Jesses dog is afraid of guitars or he was...

She might chime in


----------



## Kassandra (Jun 6, 2012)

It's not a problem, I really don't mind. It's just that she leaves the room AND hides. The hiding part is what bothers me.


----------



## BearMurphy (Feb 29, 2012)

Kassandra said:


> It's not a problem, I really don't mind. It's just that she leaves the room AND hides. The hiding part is what bothers me.


like some dogs do during a thunderstorm? does she whine, pant, look distressed too?

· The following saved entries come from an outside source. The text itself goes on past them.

(** [DominatorTree::compute_in] and [compute] *)
Definition compute_in `{HR : !RootedView G} (scratch : DominatorScratch) (g : G)
    : res (DominatorScratch * DominatorTree) :=
  compute_from_in scratch g (gv_root g).
Definition compute `{HR : !RootedView G} (g : G) : res DominatorTree :=
  snd <$> compute_in scratch_new g.

(** [DominatorTree::compute_with_diff] *)
Definition compute_with_diff `{HR : !RootedView G} (g : G) (previous : DominatorTree)
    : res (DominatorTree * list Id) :=
  next ← compute g;
  changed ← rfold (λ changed i,
    node ← from_index i;
    old ← idom previous node;
    new ← idom next node;
    mret (if decide (old = new) then changed else changed ++ [node])) [] (seq 0 (gv_node_bound g));
  mret (next, changed).
End Compute.
(** The successors of a node just numbered that wait for a number. *)
Definition waiting (vertex : list Id) (count : N) (x : Id) : list Pending :=
  rev ((λ y, mk_Pending y count) <$> filter (λ y, y ∉ vertex) (next x)).

Lemma elem_of_waiting vertex count x e :
  e ∈ waiting vertex count x ↔ ∃ y, y ∈ next x ∧ y ∉ vertex ∧ e = mk_Pending y count.
Proof.
  unfold waiting. rewrite list_elem_of_In, <-in_rev, <-list_elem_of_In, list_elem_of_fmap. setoid_rewrite list_elem_of_filter. naive_solver.
Qed.

Lemma waiting_sorted vertex count x :
  StronglySorted (λ a b, (pd_parent b ≤ pd_parent a)%N) (waiting vertex count x).
Proof.
  assert (Hc : ∀ e, e ∈ waiting vertex count x → pd_parent e = count).
  { intros e (y & _ & _ & ->)%elem_of_waiting. done. }
  revert Hc. induction (waiting vertex count x) as [|e l IH]; intros Hc; constructor; [apply IH; set_solver|].
  apply Forall_forall. intros e' He'. rewrite !Hc; [done|by left|by right].
Qed.

Lemma push_pending_spec number vertex count x pend :
  numbering number vertex → x ∈ sh_nodes s →
  push_pending number count (next x) pend = Ok (waiting vertex count x ++ pend).
Proof.
  intros Hn Hx. unfold push_pending, waiting.
  assert (Hsub : next x ⊆ sh_nodes s) by (intros y; by apply (nodes_next g s HV)).
  revert pend Hsub. generalize (next x) as l. induction l as [|y l IH]; intros pend Hsub; [done|]. cbn [rfold].
  destruct (number_fresh number vertex y Hn) as (e & He & Hiff); [set_solver|].
  rewrite (vget_eq _ _ _ He). rsimpl. case_decide as Hab.
  - destruct (node_small y) as [_ Hy]; [set_solver|]. rewrite word_index by done. rsimpl.
    rewrite IH by set_solver. rewrite filter_cons_True by tauto. cbn. by rewrite <-app_assoc.
  - rsimpl. rewrite IH by set_solver. rewrite filter_cons_False by tauto. done.
Qed.

Lemma nedge_app vertex vertex' i j : nedge vertex i j → nedge (vertex ++ vertex') i j.
Proof. intros (x & y & ? & ? & ?). exists x, y. split_and!; [by apply lookup_app_l_Some..|done]. Qed.

Lemma parf_lt number vertex parent pend i :
  searching number vertex parent pend → 0 < i < length vertex → parf parent i < i.
Proof. intros Hse Hi. destruct (se_par _ _ _ _ Hse i Hi) as (k & Hk & ? & _). by rewrite (parf_at _ _ _ Hk). Qed.
(** A tree of indices. *)
Inductive rtree : Type := rnode (i : nat) (ts : list rtree).

Definition label (t : rtree) : nat := match t with rnode i _ => i end.
Definition subtrees (t : rtree) : list rtree := match t with rnode _ ts => ts end.

(** The nodes of a tree in preorder. *)
Fixpoint flatten (t : rtree) : list nat :=
  match t with rnode i ts => i :: concat (map flatten ts) end.
Definition flattens (ts : list rtree) : list nat := concat (map flatten ts).

Lemma rtree_ind' (P : rtree → Prop) :
  (∀ i ts, Forall P ts → P (rnode i ts)) → ∀ t, P t.
Proof.
  intros H. fix IH 1. intros [i ts]. apply H. induction ts as [|t ts IHts]; constructor; [apply IH|apply IHts].
Qed.

Lemma flatten_cons t : flatten t = label t :: flattens (subtrees t).
Proof. by destruct t. Qed.

Lemma elem_of_flattens x ts : x ∈ flattens ts ↔ ∃ t, t ∈ ts ∧ x ∈ flatten t.
Proof.
  unfold flattens. induction ts as [|t ts IH]; cbn.
  - split; [by intros ?%elem_of_nil|]. by intros (? & ?%elem_of_nil & _).
  - rewrite elem_of_app, IH. setoid_rewrite elem_of_cons. naive_solver.
Qed.

Lemma flattens_cons t ts : flattens (t :: ts) = flatten t ++ flattens ts.
Proof. done. Qed.

Lemma NoDup_flattens ts :
  NoDup (map label ts) → Forall (λ t, NoDup (flatten t)) ts →
  (∀ t1 t2 y, t1 ∈ ts → t2 ∈ ts → y ∈ flatten t1 → y ∈ flatten t2 → label t1 = label t2) →
  NoDup (flattens ts).
Proof.
  induction ts as [|t ts IH]; intros Hl Hn Hd; [constructor|].
  apply Forall_cons in Hn as [Ht Hn]. cbn in Hl. apply NoDup_cons in Hl as [Hout Hl].
  rewrite flattens_cons. apply NoDup_app. split_and!; [done| |apply IH; [done..|set_solver]].
  intros y Hy (t' & Ht' & Hy')%elem_of_flattens. apply Hout.
  rewrite (Hd t t' y) by (done || set_solver). apply list_elem_of_In, in_map, list_elem_of_In. done.
Qed.

Section Forest.
Context (n : nat) (small : (N.of_nat n ≤ U32_MAX)%N) (par : list N) (Hlen : length par = n).
Context (rank : nat → nat).
Context (Hpar : ∀ i p, par !! i = Some p → p = ABSENT ∨ ∃ j, p = N.of_nat j ∧ j < n ∧ rank j < rank i).

(** [a] is the parent of [b]. *)
Definition parent_of (a b : nat) : Prop := a < n ∧ par !! b = Some (N.of_nat a).
Definition above : nat → nat → Prop := rtc parent_of.

(** The children of [i], ascending. *)
Definition kids_from (k i : nat) : list nat := filter (λ j, par !! j = Some (N.of_nat i)) (seq k (n - k)).
Definition kids (i : nat) : list nat := kids_from 0 i.

Lemma elem_of_kids i j : i < n → j ∈ kids i ↔ parent_of i j.
Proof using small Hlen Hpar.
  intros Hi. unfold kids, kids_from, parent_of. rewrite list_elem_of_filter, elem_of_seq. split; [tauto|].
  intros [_ H]. split; [done|]. apply lookup_lt_Some in H. lia.
Qed.

Lemma NoDup_kids i : NoDup (kids i).
Proof. apply NoDup_filter, NoDup_seq. Qed.

Lemma parent_rank a b : parent_of a b → rank a < rank b.
Proof using small Hlen Hpar.
  intros [Ha Hp]. destruct (Hpar b (N.of_nat a) Hp) as [He|(j & Hj & _ & Hr)].
  - by destruct (small_not_absent a n small Ha).
  - by apply Nat2N.inj in Hj as ->.
Qed.

Lemma parent_inj a a' b : parent_of a b → parent_of a' b → a = a'.
Proof. intros [_ H] [_ H']. rewrite H in H'. injection H' as ?. lia. Qed.

Lemma parent_lt a b : parent_of a b → b < n.
Proof using small Hlen Hpar. intros [_ H%lookup_lt_Some]. lia. Qed.

Lemma above_lt a b : a < n → above a b → b < n.
Proof using small Hlen Hpar.
  intros Ha. induction 1 as [|a b c Hab _ IH]; [done|]. apply IH. by eapply parent_lt.
Qed.

Lemma above_rank a b : a < n → above a b → rank a ≤ rank b.
Proof using small Hlen Hpar.
  intros Ha. induction 1 as [|a b c Hab _ IH]; [done|].
  pose proof (parent_rank a b Hab). specialize (IH (parent_lt a b Hab)). lia.
Qed.

Lemma above_last a b : above a b → a = b ∨ ∃ p, above a p ∧ parent_of p b.
Proof. intros H. apply rtc_inv_r in H as [->|(p & ? & ?)]; [by left|right; by exists p]. Qed.

(** The ancestors of a node form a chain. *)
Lemma above_chain a b c : above a c → above b c → above a b ∨ above b a.
Proof.
  intros Ha. revert b. induction Ha as [a|a d c Had Hdc IH]; intros b Hb; [by right|].
  destruct (IH b Hb) as [H|H].
  - left. by eapply rtc_l.
  - apply above_last in H as [->|(p & Hbp & Hpd)].
    + left. by apply rtc_once.
    + assert (p = a) as -> by (by apply (parent_inj _ _ d)). by right.
Qed.

(** [t] is the tree of the table below its label. *)
Inductive hangs : rtree → Prop :=
  | hangs_node i ts : i < n → map label ts = kids i → Forall hangs ts → hangs (rnode i ts).

Lemma hangs_label t : hangs t → label t < n.
Proof. by destruct 1. Qed.

(** There is one such tree per label. *)
Lemma hangs_unique t t' : hangs t → hangs t' → label t = label t' → t = t'.
Proof.
  revert t'. induction t as [i ts IH] using rtree_ind'. intros t' Ht Ht' Hl.
  inversion Ht as [? ? _ Hkids Hts]; inversion Ht' as [i' ts' _ Hkids' Hts']; subst. cbn in Hl. subst i'. f_equal.
  rewrite <-Hkids' in Hkids. clear -IH Hts Hts' Hkids. revert ts' Hts' Hkids.
  induction IH as [|t ts Ht _ IH]; intros [|t' ts'] Hts' Hkids; try done.
  apply Forall_cons in Hts as [Hh Hts], Hts' as [Hh' Hts']. injection Hkids as Hl Hkids.
  f_equal; [by apply Ht|by apply IH].
Qed.

Lemma rank_bounded : ∃ M, ∀ i, i < n → rank i ≤ M.
Proof.
  clear. induction n as [|m [M HM]]; [exists 0; lia|]. exists (max M (rank m)). intros i Hi.
  destruct (decide (i = m)) as [->|]; [lia|]. specialize (HM i ltac:(lia)). lia.
Qed.

Lemma hangs_exists i : i < n → ∃ t, hangs t ∧ label t = i.
Proof using small Hlen Hpar.
  destruct rank_bounded as [M HM]. cut (∀ m i, i < n → M - rank i < m → ∃ t, hangs t ∧ label t = i).
  { intros H Hi. apply (H (S (M - rank i))); [done|lia]. }
  clear i. induction m as [|m IH]; intros i Hi Hm; [lia|].
  assert (H : ∀ l, (∀ j, j ∈ l → parent_of i j) → ∃ ts, map label ts = l ∧ Forall hangs ts).
  { induction l as [|j l IHl]; intros Hl; [by exists []|].
    destruct IHl as (ts & Hts & Hf); [set_solver|]. pose proof (Hl j ltac:(left)) as Hj.
    pose proof (parent_lt i j Hj) as Hjn. pose proof (parent_rank i j Hj). pose proof (HM j Hjn).
    destruct (IH j Hjn ltac:(lia)) as (t & Ht & Hlt).
    exists (t :: ts). cbn. rewrite Hts, Hlt. split; [done|by constructor]. }
  destruct (H (kids i)) as (ts & Hts & Hf); [intros j; by apply elem_of_kids|].
  exists (rnode i ts). split; [by constructor|done].
Qed.

(** The trees that hang at given labels. *)
Lemma hang_all l : (∀ i, i ∈ l → i < n) → ∃ ts, map label ts = l ∧ Forall hangs ts.
Proof using small Hlen Hpar.
  induction l as [|i l IH]; intros Hl; [by exists []|]. destruct IH as (ts & Hts & Hf); [set_solver|].
  destruct (hangs_exists i) as (t & Ht & Hlt); [set_solver|]. exists (t :: ts). cbn. rewrite Hts, Hlt.
  split; [done|by constructor].
Qed.

Lemma elem_of_flatten t x : hangs t → x ∈ flatten t ↔ above (label t) x.
Proof using small Hlen Hpar.
  revert x. induction t as [i ts IH] using rtree_ind'. intros x Ht. inversion Ht as [? ? Hi Hkids Hts]; subst.
  rewrite flatten_cons, elem_of_cons, elem_of_flattens. cbn. rewrite Forall_forall in IH, Hts. split.
  - intros [->|(t & Hin & Hx)]; [constructor|]. apply IH in Hx; [|by auto..]. apply rtc_l with (label t); [|done].
    apply elem_of_kids; [done|]. rewrite <-Hkids. apply list_elem_of_In, in_map, list_elem_of_In. done.
  - intros Hx. inversion Hx as [|? c ? Hc Hcx]; subst; [by left|]. right.
    apply elem_of_kids in Hc; [|done]. rewrite <-Hkids in Hc. apply list_elem_of_In, in_map_iff in Hc as (t & <- & Hin%list_elem_of_In).
    exists t. split; [done|]. by apply IH; [|auto|].
Qed.

Lemma NoDup_forest ts :
  Forall hangs ts → NoDup (map label ts) → Forall (λ t, NoDup (flatten t)) ts →
  (∀ c c', c ∈ map label ts → c' ∈ map label ts → above c c' → c = c') → NoDup (flattens ts).
Proof using small Hlen Hpar.
  intros Hts Hl Hn Hsep. apply NoDup_flattens; [done..|]. rewrite Forall_forall in Hts.
  assert (Hin : ∀ t, t ∈ ts → label t ∈ map label ts).
  { intros t Ht. apply list_elem_of_In, in_map, list_elem_of_In. done. }
  intros t1 t2 y H1 H2 Hy1%elem_of_flatten Hy2%elem_of_flatten; [|by auto..].
  destruct (above_chain _ _ _ Hy1 Hy2) as [H|H]; [by apply Hsep; auto|symmetry; by apply Hsep; auto].
Qed.

Lemma NoDup_flatten t : hangs t → NoDup (flatten t).
Proof using small Hlen Hpar.
  induction t as [i ts IH] using rtree_ind'. intros Ht. inversion Ht as [? ? Hi Hkids Hts]; subst.
  assert (Hrank : ∀ c y, parent_of i c → above c y → rank i < rank y).
  { intros c y Hc Hy. pose proof (parent_rank i c Hc). pose proof (above_rank c y (parent_lt i c Hc) Hy). lia. }
  assert (Hk : ∀ c, c ∈ map label ts → parent_of i c) by (intros c; rewrite Hkids; by apply elem_of_kids).
  rewrite flatten_cons. cbn. constructor.
  - intros (t & Hin & Hx)%elem_of_flattens. rewrite Forall_forall in Hts. apply elem_of_flatten in Hx; [|auto].
    assert (Hc : parent_of i (label t)) by (apply Hk, list_elem_of_In, in_map, list_elem_of_In; done).
    specialize (Hrank _ _ Hc Hx). lia.
  - apply NoDup_forest; [done|rewrite Hkids; apply NoDup_kids| |].
    + rewrite Forall_forall in *. auto.
    + intros c c' Hc%Hk Hc'%Hk Hcc. apply above_last in Hcc as [|(p & Hcp & Hp)]; [done|].
      rewrite (parent_inj p i c') in Hcp by done. specialize (Hrank c i Hc Hcp). lia.
Qed.
(* ===== verification/Structure.v ===== *)
(** * Back edges and reducibility

    Models the detectors of [graph/structure.rs] that read dominance: back
    edges with and without the builder's tags, reducibility, and the exits of a
    loop body. *)

From S2P Require Import Prelude Ids View EdgeViews EdgeKinds Scc Dominator Events.

(** [BackEdge], ordered by tail and then by header *)
Record BackEdge : Type := mk_BackEdge { be_tail : Id; be_header : Id }.

#[export] Instance BackEdge_eq_dec : EqDecision BackEdge.
Proof. solve_decision. Defined.

Definition back_le : relation BackEdge := λ a b,
  (be_tail a < be_tail b)%N ∨ be_tail a = be_tail b ∧ (be_header a ≤ be_header b)%N.
#[export] Instance back_le_dec : RelDecision back_le.
Proof. intros a b. unfold back_le. apply _. Defined.

(** [sort] and [dedup] *)
Definition sort_dedup (backs : list BackEdge) : list BackEdge := dedup (merge_sort back_le backs).

Section Detectors.
Context {G : Type} {HG : GraphView G}.

(** The loops of [find_back_edges] *)
Definition back_edge_to (dom : DominatorTree) (node : Id) (backs : list BackEdge) (successor : Id)
    : res (list BackEdge) :=
  back ← dominates dom successor node;
  mret (if back : bool then backs ++ [mk_BackEdge node successor] else backs).

Definition back_edges_from (g : G) (dom : DominatorTree) (backs : list BackEdge) (node : Id) : res (list BackEdge) :=
  live ← is_reachable dom node;
  if negb live then mret backs else
  successors ← gv_successors g node;
  rfold (back_edge_to dom node) backs successors.

Definition find_back_edges (g : G) (dom : DominatorTree) : res (list BackEdge) :=
  ids ← gv_node_ids g;
  backs ← rfold (back_edges_from g dom) [] ids;
  mret (sort_dedup backs).

(** The loop of [find_back_edges_tagged]; the components are computed the first
    time a tag needs them. *)
Definition tagged_edge {D} `{HE : !EdgeView G D} `{HK : KindedEdge D} (g : G) (dom : DominatorTree) (dominance : list BackEdge)
    (acc : list BackEdge * option SccDecomposition) (e : Id) : res (list BackEdge * option SccDecomposition) :=
  let '(backs, components) := acc in
  edge ← ev_edge g e;
  if decide (kind_of (er_data edge) ≠ Back) then mret (backs, components) else
  live ← is_reachable dom (er_source edge);
  if negb live then mret (backs, components) else
  let tagged := mk_BackEdge (er_source edge) (er_target edge) in
  if decide (tagged ∈ dominance) then mret (backs ++ [tagged], components) else
  dec ← match components with Some dec => mret dec | None => tarjan_scc g end;
  tail ← component_index dec (be_tail tagged);
  header ← component_index dec (be_header tagged);
  mret (if decide (tail = header) then backs ++ [tagged] else backs, Some dec).

Definition find_back_edges_tagged {D} `{HE : !EdgeView G D} `{HK : KindedEdge D} (g : G) (dom : DominatorTree)
    : res (list BackEdge) :=
  dominance ← find_back_edges g dom;
  ids ← ev_edge_ids g;
  '(backs, _) ← rfold (tagged_edge g dom dominance) (dominance, None) ids;
  mret (sort_dedup backs).

(** The callback of [find_irreducible_entry] *)
Definition on_irreducible (dom : DominatorTree) (st : unit) (event : DfsEvent.t) : res (unit * option Id) :=
  match event with
  | DfsEvent.BackEdge tail header => back ← dominates dom header tail; mret (st, if back : bool then None else Some header)
  | _ => mret (st, None)
  end.

Definition find_irreducible_entry `{HR : !RootedView G} (g : G) (dom : DominatorTree) : res (option Id) :=
  if decide (gv_node_bound g = 0) then mret None
  else snd <$> depth_first_events (on_irreducible dom) g (gv_root g) Outgoing ().

Definition is_reducible `{HR : !RootedView G} (g : G) (dom : DominatorTree) : res bool :=
  entry ← find_irreducible_entry g dom;
  mret (bool_decide (entry = None)).

(** [loop_exit_blocks] of a body *)
Definition loop_exit_blocks (g : G) (body : gset Id) : res (gset Id) :=
  rfold (λ exits b,
    successors ← gv_successors g b;
    mret (foldl (λ exits s, if decide (s ∈ body) then exits else {[s]} ∪ exits) exits successors))
    ∅ (merge_sort N.le (elements body)).
End Detectors.
(* ===== verification/StructureTheorems.v ===== *)
(** * Back edges and reducibility: what they guarantee

    The detectors of [graph/structure.rs] on a computed dominator tree: back
    edges are the edges to a dominator, a tag adds the tagged edges on a cycle,
    and a graph is reducible exactly when every cycle has a node that dominates
    the whole of it. *)

From S2P Require Import Prelude Ids View EdgeViews EdgeKinds Store StoreInv StoreSpec StoreView History Samples Traverse Bfs Events EventsTheorems Scc SccKosaraju SccTarjan SccTheorems Dominator DomSearch DomTheory DomIdom DomNumber DomTree DomCompute DominatorTheorems Structure.

(** ** Cycles in an event walk *)

Section Cycles.
Context (next : Id → list Id).
Notation scan := (scan next).

(** An edge from a node finished during a scan to its path is a back edge. *)
Lemma scan_back_edges Q B l evs B' :
  scan Q B l evs B' →
  (∀ w h, w ∈ B' → w ∉ B → h ∈ Q → h ∈ next w → DfsEvent.BackEdge w h ∈ evs) ∧
  (∀ u P h, Q = u :: P → h ∈ Q → h ∈ l → DfsEvent.BackEdge u h ∈ evs).
Proof.
  induction 1 as [Q B|u P B v l evs B' Hv _ [I1 I2]|u P B v l evs B' Hv HB _ [I1 I2]|
    u P B v l e1 B1 e2 B' Hv HB H1 [I1 I2] H2 [K1 K2]].
  - split; [done|]. by intros u P h _ _ ?%elem_of_nil.
  - split; [intros; right; by apply I1|]. intros u' P' h [= <- <-] Hh [->|Hhl]%elem_of_cons; [left|right; by apply (I2 u P)].
  - split; [intros; right; by apply I1|]. intros u' P' h [= <- <-] Hh [->|Hhl]%elem_of_cons; [done|right; by apply (I2 u P)].
  - assert (Hin : ∀ e, e ∈ e1 ∨ e ∈ e2 → e ∈ DfsEvent.TreeEdge u v :: DfsEvent.Discover v (S (length P)) :: e1 ++ DfsEvent.Finish v :: e2).
    { intros e He. right. right. apply elem_of_app. destruct He; [by left|right; by right]. }
    split.
    + intros w h Hw HwB Hh Hwh. destruct (decide (w ∈ {[v]} ∪ B1)) as [Hw1|Hw1]; [|apply Hin; right; by apply K1].
      apply Hin. left. apply elem_of_union in Hw1 as [->%elem_of_singleton|Hw1].
      * apply (I2 v (u :: P)); [done|by right|done].
      * apply I1; [done..|by right|done].
    + intros u' P' h [= <- <-] Hh [->|Hhl]%elem_of_cons; [done|]. apply Hin. right. by apply (K2 u P).
Qed.

Context (C : list Id).

(** One step inside [C]. *)
Definition inside (x y : Id) : Prop := x ∈ C ∧ y ∈ C ∧ y ∈ next x.

Context (Hconn : ∀ x y, x ∈ C → y ∈ C → rtc inside x y).

(** The node of a connected set that the walk discovers first is the head of
    a back edge from each of its predecessors in the set. *)
Lemma scan_first Q B l evs B' :
  scan Q B l evs B' → (∀ x, x ∈ C → x ∉ Q ∧ x ∉ B) → (∃ x, x ∈ C ∧ x ∈ B') →
  ∃ h, h ∈ C ∧ ∀ w, w ∈ C → h ∈ next w → DfsEvent.BackEdge w h ∈ evs.
Proof using Hconn.
  induction 1 as [Q B|u P B v l evs B' Hv _ IH|u P B v l evs B' Hv HB _ IH|u P B v l e1 B1 e2 B' Hv HB H1 IH1 H2 IH2];
    intros Hfree (x & HxC & HxB).
  - by destruct (Hfree x HxC).
  - destruct IH as (h & Hh & Hb); [done|by exists x|]. exists h. split; [done|]. intros w Hw Hwh. right. by apply Hb.
  - destruct IH as (h & Hh & Hb); [done|by exists x|]. exists h. split; [done|]. intros w Hw Hwh. right. by apply Hb.
  - assert (Hin : ∀ e, e ∈ e1 ∨ e ∈ e2 → e ∈ DfsEvent.TreeEdge u v :: DfsEvent.Discover v (S (length P)) :: e1 ++ DfsEvent.Finish v :: e2).
    { intros e He. right. right. apply elem_of_app. destruct He; [by left|right; by right]. }
    destruct (decide (v ∈ C)) as [HvC|HvC].
    + exists v. split; [done|]. pose proof (scan_facts_hold _ _ _ _ _ _ H1) as F1.
      assert (Hall : ∀ y, rtc inside v y → y = v ∨ y ∈ B1 ∧ y ∉ B).
      { refine (rtc_ind_r (λ y, y = v ∨ y ∈ B1 ∧ y ∉ B) v _ _); [by left|]. intros y z _ Hyz IHy. destruct Hyz as (_ & Hz & Hyz).
        destruct (Hfree z Hz) as [HzQ HzB]. assert (Hz' : z ∈ v :: u :: P ∨ z ∈ B1).
        { destruct IHy as [->|[Hy1 Hy2]]; [by apply (scf_list _ _ _ _ _ F1)|by apply (scf_closed _ _ _ _ _ F1 y)]. }
        rewrite elem_of_cons in Hz'. destruct Hz' as [[?|?]|?]; [by left|done|by right]. }
      destruct (scan_back_edges _ _ _ _ _ H1) as [E1 E2]. intros w Hw Hwv. apply Hin. left.
      destruct (Hall w (Hconn v w HvC Hw)) as [->|[Hw1 Hw2]].
      * apply (E2 v (u :: P)); [done|left|done].
      * apply E1; [done..|left|done].
    + destruct (decide (Exists (λ y, y ∈ B1) C)) as [[y [HyC Hy]]%Exists_exists|Hnone].
      * destruct IH1 as (h & Hh & Hb); [|by exists y|].
        { intros z Hz. destruct (Hfree z Hz). split; [|done]. rewrite elem_of_cons. intros [->|?]; done. }
        exists h. split; [done|]. intros w Hw Hwh. apply Hin. left. by apply Hb.
      * destruct IH2 as (h & Hh & Hb); [|by exists x|].
        { intros z Hz. destruct (Hfree z Hz). split; [done|]. rewrite elem_of_union, elem_of_singleton.
          intros [->|Hz1]; [done|]. apply Hnone, Exists_exists. by exists z. }
        exists h. split; [done|]. intros w Hw Hwh. apply Hin. right. by apply Hb.
Qed.
End Cycles.

(** ** Reducibility *)

(** A closed walk along edges, listed once round. *)
Definition cycle (s : shape) (c : list Id) : Prop := ∃ h p, c = h :: p ∧ chain s Outgoing (c ++ [h]).

Section Reducible.
Context {G : Type} {HG : GraphView G} (g : G) (s : shape) (HV : Views g s).
Context (small : (N.of_nat (sh_bound s) ≤ U32_MAX)%N) (root : Id) (Hroot : root ∈ sh_nodes s).
Notation n := (sh_bound s).
Notation next := (sh_next s Outgoing).
Notation R := (edge_to (sh_next s Outgoing)).
Notation dominator := (dominator s root).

you could try what Re said and make it a good thing by pairing it with food. I don't think you want your dog touching your guitar but here' s an example of something I did.....I started triebball type training with an exercise ball that murphy was always scared of (like he thought it was going to roll over him). i taught him to touch my palm, then touch my palm while in front of the ball and then he was able to touch the ball. now he can push it around and he used to run away from it and bark at it. some people do this positive reinforcement training with clickers. google training touch or clicker training to give you some ideas. good luck!


----------



## doggiedad (Jan 23, 2011)

when you learn to play your dog will lay at your feet
and listen. LoL.



Kassandra said:


> My dog has been around guitars ever since we got her as a pup a year and a half ago, but she is still afraid of them. She tries to sneak around them and when i go to get one of them to play she goes out of the room and hides. Does anyone else have this problem? When can I do to stop it?


----------



## Kassandra (Jun 6, 2012)

Haha thanks guys for telling me I can't play well  I've been playing for 12 years now, I think I'm alright  I guess I'm not though, oh well!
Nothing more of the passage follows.